I began investing in 1998. Mom said labour-sponsored funds were a great investment because they lowered taxes and I’d get a huge return. Vengrowth II managed to half my $2000 in no time and eventually locked it so no investors could take their money out. My $2K is now less than worth $200 and they still won’t let me take anything out. 2015 is now when it’s supposed to open up. I feel really bad for the folks who put their life savings into that thing only to die penniless.
MP3.com was a sure thing. David Bowie and Alanis Morissette were both on board and shareholders.
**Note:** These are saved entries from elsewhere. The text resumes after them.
Lemma fft_constant c e (k : nat) :
  (k ≤ 30)%nat → get e 0 = Some (iq Q15 0) →
  2 ^ Z.of_nat k ≤ 2 * Z.of_nat (length e) →
  ∃ out,
    fft (replicate (Z.to_nat (2 ^ Z.of_nat k)) c) e (2 ^ Z.of_nat k) = Some out
    ∧ ∀ i, 0 ≤ i < 2 ^ Z.of_nat k →
        get out i
        = Some (if decide (i = 2 ^ Z.of_nat k / 2)
                then scale (2 ^ Z.of_nat k) c else iq 0 0).
Proof.
  intros Hk He0 Hlen. pose proof (pow2_pos k) as Hp.
  assert (Hrep : replicate (Z.to_nat (2 ^ Z.of_nat k)) c
                 = tabulate (λ _, c) (2 ^ Z.of_nat k)).
  { apply tabulate_of_gets; [rewrite length_replicate; lia|].
    intros i Hi. unfold get. rewrite bool_decide_eq_true_2 by lia.
    apply lookup_replicate_2. lia. }
  rewrite Hrep. unfold fft. rewrite reorder_constant by done.
  cbn [mbind option_bind]. unfold ilog2. rewrite Z.log2_pow2 by lia.
  rewrite for_range_1, Z.sub_0_r.
  assert (H0 : tabulate (λ _, c) (2 ^ Z.of_nat k)
               = tabulate (comb c 0) (2 ^ Z.of_nat k)).
  { apply tabulate_ext. intros i Hi. unfold comb.
    change (2 ^ 0) with 1. rewrite Z.mod_1_r.
    by rewrite bool_decide_eq_true_2, scale_1. }
  rewrite H0.
  rewrite (fft_passes_comb c e k Hk He0 Hlen k 0) by lia.
  cbn [mbind option_bind].
  destruct (fft_reorder_coefficients_any (2 ^ Z.of_nat k)
              (tabulate (comb c (Z.of_nat k)) (2 ^ Z.of_nat k)))
    as (out & -> & L & G); [lia | apply tabulate_length; lia |].
  exists out. split; [done|]. intros i Hi. rewrite G by done.
  pose proof (Z.mul_div_le (2 ^ Z.of_nat k) 2 ltac:(lia)) as Hh.
  assert (Hh0 : 0 ≤ 2 ^ Z.of_nat k / 2) by (apply Z.div_pos; lia).
  destruct k as [|k'].
  - change (2 ^ Z.of_nat 0) with 1 in *. change (1 / 2) with 0 in *.
    assert (i = 0) as -> by lia. cbn. done.
  - rewrite pow2_S in *. replace (2 * 2 ^ Z.of_nat k' / 2) with (2 ^ Z.of_nat k') in *
      by (rewrite Z.mul_comm, Z.div_mul; lia).
    pose proof (pow2_pos k') as Hp'.
    assert (Hmod : ∀ p, 0 ≤ p < 2 * 2 ^ Z.of_nat k' →
              comb c (Z.of_nat (S k')) p
              = if decide (p = 0) then scale (2 * 2 ^ Z.of_nat k') c
                else iq 0 0).
    { intros p Hp0. unfold comb. rewrite pow2_S, Z.mod_small by lia.
      destruct (decide (p = 0)); [by rewrite bool_decide_eq_true_2
                                 | by rewrite bool_decide_eq_false_2]. }
    repeat case_bool_decide; rewrite tabulate_get by lia;
      rewrite Hmod by lia; f_equal;
      repeat case_decide; try done; lia.
Qed.

End Constant.

(** X23. The transform of a constant buffer is the one bin of frequency
    zero, and that bin sits in the middle: for [N = 2^k] and a table of
    at least [N / 2] entries that starts with [(Q15, 0)] (as the table
    of [main] does), [fft] of [N] times the sample [c] holds [N] times
    [c] at index [N / 2] and zero at every other index. *)
Theorem fft_constant_is_the_middle_bin (c : iq_t) (e : list iq_t) (k : nat) :
  (k ≤ 30)%nat → get e 0 = Some (iq Q15 0) →
  2 ^ Z.of_nat k ≤ 2 * Z.of_nat (length e) →
  ∃ out,
    fft (replicate (Z.to_nat (2 ^ Z.of_nat k)) c) e (2 ^ Z.of_nat k) = Some out
    ∧ ∀ i, 0 ≤ i < 2 ^ Z.of_nat k →
        get out i
        = Some (if decide (i = 2 ^ Z.of_nat k / 2)
                then scale (2 ^ Z.of_nat k) c else iq 0 0).
Proof. apply fft_constant. Qed.

Lemma fft_constant_is_the_middle_bin_witness :
  ∃ out,
    fft (replicate (Z.to_nat (2 ^ Z.of_nat 3)) (iq 768 (-256))) Sample.e8
      (2 ^ Z.of_nat 3) = Some out
    ∧ ∀ i, 0 ≤ i < 2 ^ Z.of_nat 3 →
        get out i
        = Some (if decide (i = 2 ^ Z.of_nat 3 / 2)
                then scale (2 ^ Z.of_nat 3) (iq 768 (-256)) else iq 0 0).
Proof.
  apply (fft_constant_is_the_middle_bin (iq 768 (-256)) Sample.e8 3);
    [lia | reflexivity | vm_compute; discriminate].
Defined.
(** * NGMotherLine: the processing pipeline, embedded and verified

    A shallow embedding of the speech-span segmenter ([src/audio/vad.py]),
    the subtitle serializer ([src/subtitle/generator.py]) and the pipeline
    orchestrator ([src/core/pipeline.py]), followed by the audio extractor
    ([src/audio/extractor.py]), the command line ([src/cli/main.py]), the
    recognition engine ([src/asr/whisper_engine.py]) and the translator
    ([src/translation/translator.py]).

    Conventions of the embedding:
    - a Python [float] number of seconds is an exact rational ([Q]); the
      rounding of binary floating point is outside the model, and the
      statements about times compare end points or name the sums and
      differences the code evaluates, not their exact values;
    - a Python [int] is a [Z], [len(...)] is a [nat];
    - a Python [str] is a [string] of UTF-8 bytes; case mapping and white
      space follow Python on the ASCII range;
    - a call that may raise returns a [result]; the exceptions are
      instances of [Exception], the ones [except Exception] catches;
    - a [while] loop runs on fuel and returns an [outcome], whose
      [OutOfFuel] stands for "still running";
    - the models behind the collaborators (Silero, WebRTC, the [srt]
      package, FFmpeg, faster-whisper, Argos, the file system) are
      parameters; so are the translator and the stages in the modules of
      the orchestrator that do not look inside them. *)

From Stdlib Require Import QArith Qround Lqa ZArith Lia List String Ascii Bool.
From Stdlib Require Import Sorted DecimalString.
Import ListNotations.

Set Implicit Arguments.

(** ** Python runtime notions shared by the modules *)

Module Py.

(** Exceptions carry their class and their message ([str(e)]).  Every
    class below derives from [Exception]. *)
Inductive exn_class : Type :=
| TypeError
| ValueError
| ZeroDivisionError
| AttributeError
| FileNotFoundError
| RuntimeError
| OtherException (name : string).

Record exn : Type := mkExn { exn_cls : exn_class; exn_msg : string }.
(* ===== verification/_CoqProject ===== *)
-Q . S2P
Prelude.v
Documents.v
Collection.v
Render.v
App.v
Manager.v
(* ===== verification/Render.v ===== *)
(** * The rendering functions of [src/app.js]

    [renderProviderTabs] (lines 51-73) rebuilds the children of
    [#providerTabs]: its [while] loop removes every child but the first
    (the static "Todos" tab of the page), then one inactive tab per
    provider is appended.  [renderDocuments] (lines 84-109) empties
    [#documentsBody] and appends one [<tr>] per record, whose [innerHTML] is
    the template literal of lines 97-106, or the single empty-state row.
    A tab is its [data-provider] attribute, its text and whether it has
    the class [active]; a table row is its [innerHTML] string.  The
    reference scanner [split_quotes]/[row_onclicks] reads a row's quoted
    attribute values back as calls, for the round trip of the ids through
    the markup. *)

From S2P Require Import Prelude Documents Collection.

(** ** Tabs *)

Record Tab := mkTab { data_provider : string; text : string; active : bool }.

#[export] Instance Tab_eq_dec : EqDecision Tab.
Proof. solve_decision. Defined.

(** The static first child of [#providerTabs]: the page's "Todos" tab with
    [data-provider="all"], active when the page loads (lines 55, 164). *)
Definition todos_tab : Tab := mkTab "all" "Todos" true.

(** The tab created for a provider (lines 61-64): class [tab], not active. *)
Definition provider_tab (p : string) : Tab := mkTab p p false.

(** The loop of lines 56-58, [while (children.length > 1) removeChild(
    lastChild)], run for at most [fuel] iterations. *)
Fixpoint remove_extra_tabs (fuel : nat) (tabs : list Tab) : list Tab :=
  match fuel with
  | 0 => tabs
  | S fuel' =>
      if Nat.ltb 1 (length tabs)
      then remove_extra_tabs fuel' (removelast tabs)
      else tabs
  end.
A fantastic music web site for independent artists which wasn’t breaking any copyright rules! Well, that didn’t matter–Recording Association went after them anyway and shut it down. $1K down the toilet. The same thing happened with a good DVD rental company. Downloads took over and DVDs got super-cheap. Nobody could have known that Facebook (when it started) would surpass My Space or Friendster.
Now terrified at stocks, I did the TD bank adviser RRSP mutual fund thing. It floundered around. Didn’t make money, didn’t lose much either. Found my bonds were doing best so kept putting cash heavily there. (Over the long-run they’ve done me the best service.)
Years later I got into the sector funds and started putting money there–financial, natural resources, mining. This is where I learned about recency–past performance not a guaranteed indicators of future performance for a given sector. Now I was getting angry.
Then I thought maybe gold would be a good buy. Luckily, I stopped myself before committing to it at the bank.
Then I tripped across a video of Jack Bogle. “Wow! He seems honest and like he really knows what he’s talking about! Nothing like Jim Cramer.” The numbers didn’t lie. Not foolproof for sure, but certainly the best game in town. Couldn’t figure out how to get Vanguard in Canada at the time, found this site, and converted all TD stuff to E-series; copying the model portfolio. Haven’t looked back since. For the first time since I dropped down a bill investing, I’m happy. Sorry–you didn’t need my life story. Great article, Dan!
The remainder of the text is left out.